Özellikle kadınları eve hapseden, onları yaşamdan koparmak isteyen bir iktidar anlayışına karşı 14 yeni Çankaya evi açarak toplam sayıyı 29’a çıkardık. 30 bini aşkın ve çoğunlukla kadın olan yurttaşlarımıza özellikle de istihdama yönelik kurslar veriyoruz.
5 yılda ekonomik sorunlar yaşayan 36 bin yurttaşımız için geziler düzenledik. Çoğunlukla sinemaya gitme imkanı olmayan yurttaşlarımız için mahallerde yazlık sinema etkinliği gerçekleştirdik ve 120 bin insanımızı yazlık sinemayla buluşturduk.
5 yıl boyunca her sabah toplamda 750 bin kişiye çorba ikram ettik. Ramazan’da oruç tutan 785 bin Çankayalıya yemek çadırlarında iftar imkanı sağladık. 150 bin kişiye aşure ikramı yaptık.
Hoş Geldin Bebek projesiyle 2.183 aileye yeni doğan bebeklerin ilk 3 aylık temel ihtiyaçlarını hediye ettik.
Kadına yönelik şiddetin önlenmesi ve her alanda toplumsal cinsiyet eşitliğinin sağlanması için çalışmalar başlattık, festivaller düzenledik. Bu kapsamda Türkiye’de ilk mor bayrak alan belediye olduk. Kadın Sığınma Evi ile şiddet gören kadınlarımızı koruyor ve onlara istihdam imkanı sağlıyoruz.

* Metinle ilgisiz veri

(* ===== verification/UsbPoolSelect.v ===== *)
(** * UsbPoolSelect: selecting a setting and closing the interface

    Selecting an alternate setting makes its object the current one of the
    interface; closing an interface then takes the reference from this object,
    not from the one that was opened. *)
From S2P Require Import Prelude Hdf Arrays UsbDesc UsbDescSpec UsbDescFacts UsbDescConfig UsbDescRam UsbPool UsbPoolFacts UsbPoolOpen UsbPoolRules UsbPoolUse UsbPoolSteps UsbPoolRun.
Open Scope Z_scope.

Section select.
Context {HS : HdfStatus} {HL : HdfStatusLaws} {US : UsbStatus} {UL : UsbStatusLaws} {RA : RamAlloc} {SZ : UsbSizes} {SL : UsbSizesLaws}
  {PZ : PoolSizes} {PL : PoolSizesLaws} {K : Type} {HA : HostAdapter K}.
Context (NO_DEVICE : Z) (fuel : nat) (bus addr : Z) (t : config_tree) (plugged : K -> Prop) (running : nat -> K -> Prop).
Context (DL : device_laws bus addr t plugged running) (Hdist : objects_distinct t).
Implicit Types (h : Host K) (q : UsbInterfacePool) (x : UsbSdkInterface).
Abbreviation busy := (busy bus addr t running).

Definition select_object (i a : Z) x : UsbSdkInterface :=
  if interfaceIndex (info x) =? i then set_info (set_curAltSetting a (info x)) x else x.
Lemma select_key i a x : object_key (select_object i a x) = object_key x.
Proof. unfold select_object. by destruct (_ =? _). Qed.
Lemma select_blocks i a x : sdk_blocks (select_object i a x) = sdk_blocks x.
Proof. unfold select_object. by destruct (_ =? _). Qed.
Definition key_refs x : (Z * Z) * Z := (object_key x, refCount x).
Lemma select_key_refs i a x : key_refs (select_object i a x) = key_refs x.
Proof. unfold select_object. by destruct (_ =? _). Qed.
Lemma select_status i a x : status (select_object i a x) = status x.
Proof. unfold select_object. by destruct (_ =? _). Qed.

(** The query by number then finds the object of the selected setting. *)
Lemma select_matches i a x :
  interface_matches (USB_INTERFACE_INTERFACE_INDEX_TYPE i) (select_object i a x) = bool_decide (object_key (select_object i a x) = (i, a)).
Proof.
  rewrite select_key. unfold select_object, object_key. cbn. apply Bool.eq_iff_eq_true. rewrite andb_true_iff, bool_decide_eq_true.
  destruct (Z.eqb_spec (interfaceIndex (info x)) i) as [Hi|Hi]; cbn; rewrite !Z.eqb_eq.
  - split; [intros [_ ->]; congruence | intros [= ? ?]; split; congruence].
  - split; [intros [? _]; congruence | intros [= ? ?]; congruence].
Qed.

Lemma select_pool_blocks i a q : pool_blocks (select_setting i a q) = pool_blocks q.
Proof.
  unfold pool_blocks, select_setting. cbn. f_equal. f_equal. rewrite map_map. apply map_ext. intros x. apply (select_blocks i a).
Qed.

(** The object [(i, a)] among the selected ones. *)
Lemma selected_at i a q l1 x l2 :
  object_at i a q l1 x l2 ->
  object_at i a (select_setting i a q) (map (select_object i a) l1) (select_object i a x) (map (select_object i a) l2).
Proof.
  intros [E Hk Hd Hst]. split.
  - unfold select_setting. cbn. by rewrite E, map_app.
  - by rewrite select_key.
  - unfold select_setting. cbn. rewrite map_map. erewrite map_ext; [exact Hd|]. intros y. apply (select_key i a).
  - by rewrite select_status.
Qed.

(** A state where the setting [a] of the interface [i] is current and the handle
    [b] still open: the pool is [q]. *)
Record chosen (i a : Z) (b d : nat) q h : Prop := Chosen {
  ch_sole : sole q h;
  ch_live : b ∈ ram_live (ram h);
  ch_handle : ifaceHandles h !! b = Some (mkHandle (Some d) i);
  ch_private : privateObject h !! d = Some (pool_block q);
  ch_running : running d (kernel h);
  ch_matches : forall y, y ∈ interfaceList q ->
    interface_matches (USB_INTERFACE_INTERFACE_INDEX_TYPE i) y = bool_decide (object_key y = (i, a));
}.

Lemma on_kernel_ok f k' h (Q : Z -> Host K -> Prop) :
  f (kernel h) = (HDF_SUCCESS, k') -> Q HDF_SUCCESS (set_kernel k' h) -> runs (on_kernel f) h Q.
Proof. intros E HQ. unfold runs, on_kernel. by rewrite E. Qed.

Lemma chosen_quiet i a b d q q' h h' :
  chosen i a b d q h -> quiet h h' -> sole q' h' -> pool_block q' = pool_block q ->
  (forall y, y ∈ interfaceList q' -> exists x, x ∈ interfaceList q /\ object_key y = object_key x /\ info y = info x) ->
  chosen i a b d q' h'.
Proof.
  intros [H1 H2 H3 H4 H5 H6] [[R1 R2 R3 R4] Er] Hs Hb Hm. split; rewrite ?R1, ?R2, ?R4, ?Er, ?Hb; [done..|].
  intros y Hy. destruct (Hm y Hy) as (x & Hx & Ek & Ei). rewrite Ek, <- H6 by done.
  pose proof Ek as [= E1 E2]. cbn. by rewrite Ei, E2.
Qed.

Lemma map_selected {B} (f : UsbSdkInterface -> B) i a l1 x x' l2 :
  (forall j b y, f (select_object j b y) = f y) -> f x' = f x ->
  map f (map (select_object i a) l1 ++ x' :: map (select_object i a) l2) = map f (l1 ++ x :: l2).
Proof.
  intros Hf Hx. rewrite !map_app. cbn. rewrite !map_map, Hx. f_equal; [by apply map_ext|]. f_equal. by apply map_ext.
Qed.

Lemma select_ok base c d rf ss m q h i a b :
  busy base c d rf ss m q h -> (i, b) ∈ handles c -> is_Some (object_of t (i, a)) ->
  runs (UsbSelectInterfaceSetting b a) h (fun '(ret, p) h' => exists q' l1 x l2,
    ret = HDF_SUCCESS /\ object_at i a q' l1 x l2 /\ p = Some (if_block x) /\ chosen i a b d q' h' /\
    map key_refs (interfaceList q') = map key_refs (interfaceList q)).
Proof.
  intros Hb Hin Hobj. destruct (busy_find bus addr t running Hdist _ _ _ _ _ _ _ _ i a Hb Hobj) as (l1 & x & l2 & Ho & _ & Hx).
  apply runs_bind. eapply busy_entity; [exact Hb | exact Hin|]. cbn [devHandle handle_interfaceIndex].
  apply runs_bind. eapply busy_handle_pool; [exact DL | exact Hb|]. apply runs_bind. unfold RawSetInterfaceAltsetting, live_handle.
  pose proof (bz_kernel _ _ _ _ _ _ _ _ _ _ _ _ Hb) as Hk. apply runs_bind, runs_bind, runs_get.
  rewrite (us_open _ _ _ (dl_usable _ _ _ _ _ DL _ _ Hk)). apply runs_ret.
  destruct (dl_select _ _ _ _ _ DL d i a _ Hk) as (k' & Ek & Hr). eapply on_kernel_ok; [exact Ek|]. rewrite Z.eqb_refl. cbn [negb].
  set (h1 := set_kernel k' h). pose proof (bz_sole _ _ _ _ _ _ _ _ _ _ _ _ Hb) as Hs.
  assert (sole q h1) as Hs1 by by destruct Hs as [[] ?]; split; [split|].
  apply runs_bind. eapply sole_upd_pool; [exact Hs1 | apply select_pool_blocks|]. intros h2 Hq2 Hs2.
  pose proof (selected_at _ _ _ _ _ _ Ho) as Ho2. set (q2 := select_setting i a q) in *.
  assert (chosen i a b d q2 h2) as Hc2.
  { destruct Hq2 as [[R1 R2 R3 R4] Er]. pose proof (bz_handles _ _ _ _ _ _ _ _ _ _ _ _ Hb) as Hh. eapply Forall_forall in Hh; [|exact Hin].
    split; rewrite ?R1, ?R2, ?R4, ?Er; [done | | exact Hh | exact (bz_private _ _ _ _ _ _ _ _ _ _ _ _ Hb) | done |].
    - cbn. rewrite (ow_live _ _ _ (bz_owns _ _ _ _ _ _ _ _ _ _ _ _ Hb)). apply elem_of_union_r, elem_of_list_to_set, elem_of_app.
      right. apply list_elem_of_In, in_map_iff. exists (i, b). split; [done | by apply list_elem_of_In].
    - intros y Hy. apply list_elem_of_In, in_map_iff in Hy as (z & <- & _). apply (select_matches i a). }
  apply runs_bind. change (pool_block q) with (pool_block q2).
  eapply (sole_find_object i a); [exact Hs2 | exact Ho2 | exact (ch_matches _ _ _ _ _ _ Hc2)|].
  eapply runs_bind, sole_pool; [exact Hs2|]. apply runs_bind.
  set (x2 := select_object i a x) in *. pose proof (oa_split _ _ _ _ _ _ Ho2) as E2.
  eapply (sole_upd_interface q2 _ x2); [exact Hs2 | exact E2 | done|]. intros h3 Hq3 Hs3. apply runs_ret.
  eexists _, _, _, _. split; [done|]. split; [by apply (object_at_set _ _ _ _ _ _ (set_if_session (pool_session q2)) Ho2)|].
  split; [done|]. split.
  - eapply chosen_quiet; [exact Hc2 | done | exact Hs3 | done|]. intros y Hy. cbn in Hy. rewrite E2.
    apply elem_of_app in Hy as [Hy|[->|Hy]%elem_of_cons].
    + exists y. split; [apply elem_of_app; by left | done].
    + exists x2. split; [apply elem_of_app; right; left | done].
    + exists y. split; [apply elem_of_app; right; by right | done].
  - rewrite (oa_split _ _ _ _ _ _ Ho). apply (map_selected key_refs i a); [apply select_key_refs | apply (select_key_refs i a x)].
Qed.

(** Closing takes the reference from the object of the setting that is current. *)
Lemma close_chosen i a b d q l1 x l2 h :
  chosen i a b d q h -> object_at i a q l1 x l2 ->
  runs (UsbCloseInterface b) h (fun ret h' => exists q',
    ret = HDF_SUCCESS /\ ifacePoolList h' = [q'] /\ interfaceList q' = l1 ++ set_refCount (refCount x - 1) x :: l2 /\
    ioRefCount q' = ioRefCount q - 1).
Proof.
  intros [H1 H2 H3 H4 H5 H6] Ho. pose proof (oa_split _ _ _ _ _ _ Ho) as E.
  apply runs_bind, runs_bind, runs_get. rewrite H3. apply runs_ret. cbn [devHandle handle_interfaceIndex].
  apply runs_bind. unfold handle_pool, live_handle. apply runs_bind, runs_bind, runs_get.
  rewrite (us_open _ _ _ (dl_usable _ _ _ _ _ DL _ _ H5)). apply runs_ret, runs_get. rewrite H4.
  apply runs_bind. eapply (sole_find_object i a); [exact H1 | exact Ho | exact H6|].
  apply runs_bind. eapply sole_upd_pool; [exact H1 | done|]. intros h1 [[R1 R2 R3 R4] Er] Hs1. set (q1 := set_ioRefCount _ q) in *.
  change (pool_block q) with (pool_block q1). eapply runs_bind, sole_pool; [exact Hs1|]. apply runs_bind.
  assert (runs (if ioRefCount q1 =? 0 then on_kernel (UsbIoStop (pool_block q1)) else mret HDF_SUCCESS) h1
    (fun ret h' => ret = HDF_SUCCESS /\ sole q1 h' /\ ram h' = ram h)) as Hstop.
  { destruct (ioRefCount q1 =? 0); [|by apply runs_ret]. rewrite <- R4 in H5.
    destruct (dl_stop _ _ _ _ _ DL d (pool_block q1) _ H5) as (k' & Ek & Hr). eapply on_kernel_ok; [exact Ek|].
    split; [done|]. split; [|done]. by destruct Hs1 as [[] ?]; split; [split|]. }
  eapply runs_mono; [exact Hstop|]. intros ret h2 (-> & Hs2 & Er2). rewrite Z.eqb_refl. cbn [negb].
  apply runs_bind. eapply (sole_upd_interface q1 l1 x l2); [exact Hs2 | exact E | done|].
  intros h3 [_ Er3] Hs3. apply runs_bind, runs_put, runs_bind. apply runs_on_ram; [apply later_free|].
  apply runs_free; [cbn; rewrite Er3, Er2; exact H2|]. intros _. apply runs_ret. eexists. split; [done|].
  split; [exact (so_pools _ _ Hs3) | done].
Qed.

Lemma key_refs_elem (l l' : list UsbSdkInterface) x :
  map key_refs l = map key_refs l' -> x ∈ l -> exists y, y ∈ l' /\ object_key y = object_key x /\ refCount y = refCount x.
Proof.
  intros E Hx. assert (key_refs x ∈ map key_refs l') as Hin by (rewrite <- E; by apply list_elem_of_In, in_map, list_elem_of_In).
  apply list_elem_of_In, in_map_iff in Hin as (y & Ey & Hy). exists y. split; [by apply list_elem_of_In|].
  split; [exact (f_equal fst Ey) | exact (f_equal snd Ey)].
Qed.
Lemma object_in i a q l1 x l2 : object_at i a q l1 x l2 -> x ∈ interfaceList q.
Proof. intros [-> _ _ _]. apply elem_of_app. right. left. Qed.

(** When the client selects another setting of an interface it has opened and
    then closes the interface, the reference of the handle stays with the object
    it was opened by, and that of the selected setting falls below zero. *)
Lemma close_after_select rs l s c h h1 i a b :
  ram_granted -> (length (config_bytes t) < fuel)%nat -> session_start plugged h ->
  use_steps t rs unused_device = Some (l, s) -> serve_all NO_DEVICE fuel bus addr rs no_client h = Done ((l, c), h1) ->
  (i, b) ∈ handles c -> a <> USB_DEFAULT_ALTSETTING -> is_Some (object_of t (i, a)) ->
  exists h2 q x0 xa, ('(_, _) ← UsbSelectInterfaceSetting b a; UsbCloseInterface b) h1 = Done (HDF_SUCCESS, h2) /\
    ifacePoolList h2 = [q] /\ x0 ∈ interfaceList q /\ xa ∈ interfaceList q /\
    object_key x0 = (i, USB_DEFAULT_ALTSETTING) /\ refCount x0 = refs (claims s) (opens s) (i, USB_DEFAULT_ALTSETTING) /\
    object_key xa = (i, a) /\ refCount xa = -1.
Proof.
  intros Hgr Hf Hs Hu E Hin Ha Hobj.
  pose proof (serve_steps NO_DEVICE fuel bus addr t _ _ DL Hgr Hf Hdist _ _ _ _ _ _ _ (start_represents t bus addr _ running _ Hs) Hu) as H.
  unfold runs in H. rewrite E in H. destruct H as [_ Hr]. destruct Hr as [Hn [T1 T2 T3 _] _|d q _ [T1 T2 T3 _] Hb _ _].
  { exfalso. assert (i ∈ opens s) as Hi.
    { rewrite <- T2. apply list_elem_of_In, in_map_iff. exists (i, b). split; [done | by apply list_elem_of_In]. }
    eapply Forall_forall in T3; [|exact Hi]. unfold in_use in Hn. apply Nat.ltb_ge in Hn.
    destruct (claims s); [by apply not_elem_of_nil in T3 | cbn in Hn; lia]. }
  assert (is_Some (object_of t (i, USB_DEFAULT_ALTSETTING))) as Hobj0.
  { eapply claimable_object; [exact Hdist | exact Hb|]. rewrite T1. apply (proj1 (Forall_forall _ _) T3 i).
    rewrite <- T2. apply list_elem_of_In, in_map_iff. exists (i, b). split; [done | by apply list_elem_of_In]. }
  destruct (busy_find bus addr t running Hdist _ _ _ _ _ _ _ _ i _ Hb Hobj0) as (m1 & y0 & m2 & Ho0 & _ & Hy0).
  destruct (busy_find bus addr t running Hdist _ _ _ _ _ _ _ _ i _ Hb Hobj) as (k1 & ya & k2 & Hoa & _ & Hya).
  assert (runs ('(_, _) ← UsbSelectInterfaceSetting b a; UsbCloseInterface b) h1 (fun ret h2 => exists q x0 xa,
    ret = HDF_SUCCESS /\ ifacePoolList h2 = [q] /\ x0 ∈ interfaceList q /\ xa ∈ interfaceList q /\
    object_key x0 = (i, USB_DEFAULT_ALTSETTING) /\ refCount x0 = refs (claims s) (opens s) (i, USB_DEFAULT_ALTSETTING) /\
    object_key xa = (i, a) /\ refCount xa = -1)) as H.
  { apply runs_bind. eapply runs_mono; [eapply select_ok; [exact Hb | exact Hin | exact Hobj]|].
    intros [ret p] h2 (q2 & l1 & x & l2 & -> & Ho2 & -> & Hc & Erf).
    eapply runs_mono; [eapply close_chosen; [exact Hc | exact Ho2]|]. intros ret h3 (q3 & -> & Ep & El & _).
    pose proof (key_refs_elem _ _ _ (eq_sym Erf) (object_in _ _ _ _ _ _ Ho0)) as (z0 & Hz0 & Ez1 & Ez2).
    pose proof (key_refs_elem _ _ _ Erf (object_in _ _ _ _ _ _ Ho2)) as (za & Hza & Ea1 & Ea2).
    rewrite (oa_key _ _ _ _ _ _ Ho2) in Ea1. rewrite (oa_key _ _ _ _ _ _ Ho0) in Ez1.
    exists q3, z0, (set_refCount (refCount x - 1) x). split; [done|]. split; [done|]. rewrite El, !elem_of_app, !elem_of_cons.
    split; [|split; [by right; left|]; split; [done|]; split; [|split; [exact (oa_key _ _ _ _ _ _ Ho2)|]]].
    - rewrite (oa_split _ _ _ _ _ _ Ho2), elem_of_app, elem_of_cons in Hz0. destruct Hz0 as [|[->|]]; auto.
      rewrite (oa_key _ _ _ _ _ _ Ho2) in Ez1. congruence.
    - by rewrite Ez2, (st_refs _ _ _ _ Hy0), (oa_key _ _ _ _ _ _ Ho0).
    - pose proof (bz_objects _ _ _ _ _ _ _ _ _ _ _ _ Hb) as Hall. eapply Forall_forall in Hall; [|exact Hza].
      cbn. rewrite <- Ea2, (st_refs _ _ _ _ Hall), Ea1. unfold refs. by rewrite (proj2 (Z.eqb_neq _ _) Ha). }
  apply runs_inv in H as (ret & h2 & E2 & q2 & x0 & xa & -> & H). by exists h2, q2, x0, xa.
Qed.
End select.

5 yıl boyunca kültür ve sanat alanında büyük bir atılım gerçekleştirdik. 5 yeni kültür merkezi açtık ve tümü ücretsiz yüzlerce etkinlik düzenledik. 700 bin vatandaşımıza kültür-sanat hizmeti sunduk.
Doğa dostu bir kent için çok büyük parklar kazandırdık ve geri dönüşüm konusunda örnek projeleri yaşama geçirdik. 5 yılda Çankaya’ya 605.988 metrekare yeşil alan kazandırdık ve yine aynı sürede 151 ton atık ambalaj topladık.
Gerçekleştirdiğimiz bütün bu çalışmalar sosyal demokrat belediyeciliğin insan odaklı, çevre odaklı ve kent hakkı odaklı bir anlayışın sonucudur. Bugün % 70’lere varan oy oranı aslında doğru yöntem ve çalışmalarla kitlelerin kazanılabileceğini bize göstermektedir. Temel mesele nasıl bir kent modeli istediğiniz ve buna yönelik ne yaptığınızdır. Biz Çankaya’da kamucu bir anlayışla toplumun bütün kesimlerine özellikle de arka sırada kalanlara sürekli, düzenli hizmet götürüyor ve onlarla yeni bir kent düzeni inşa ediyoruz.”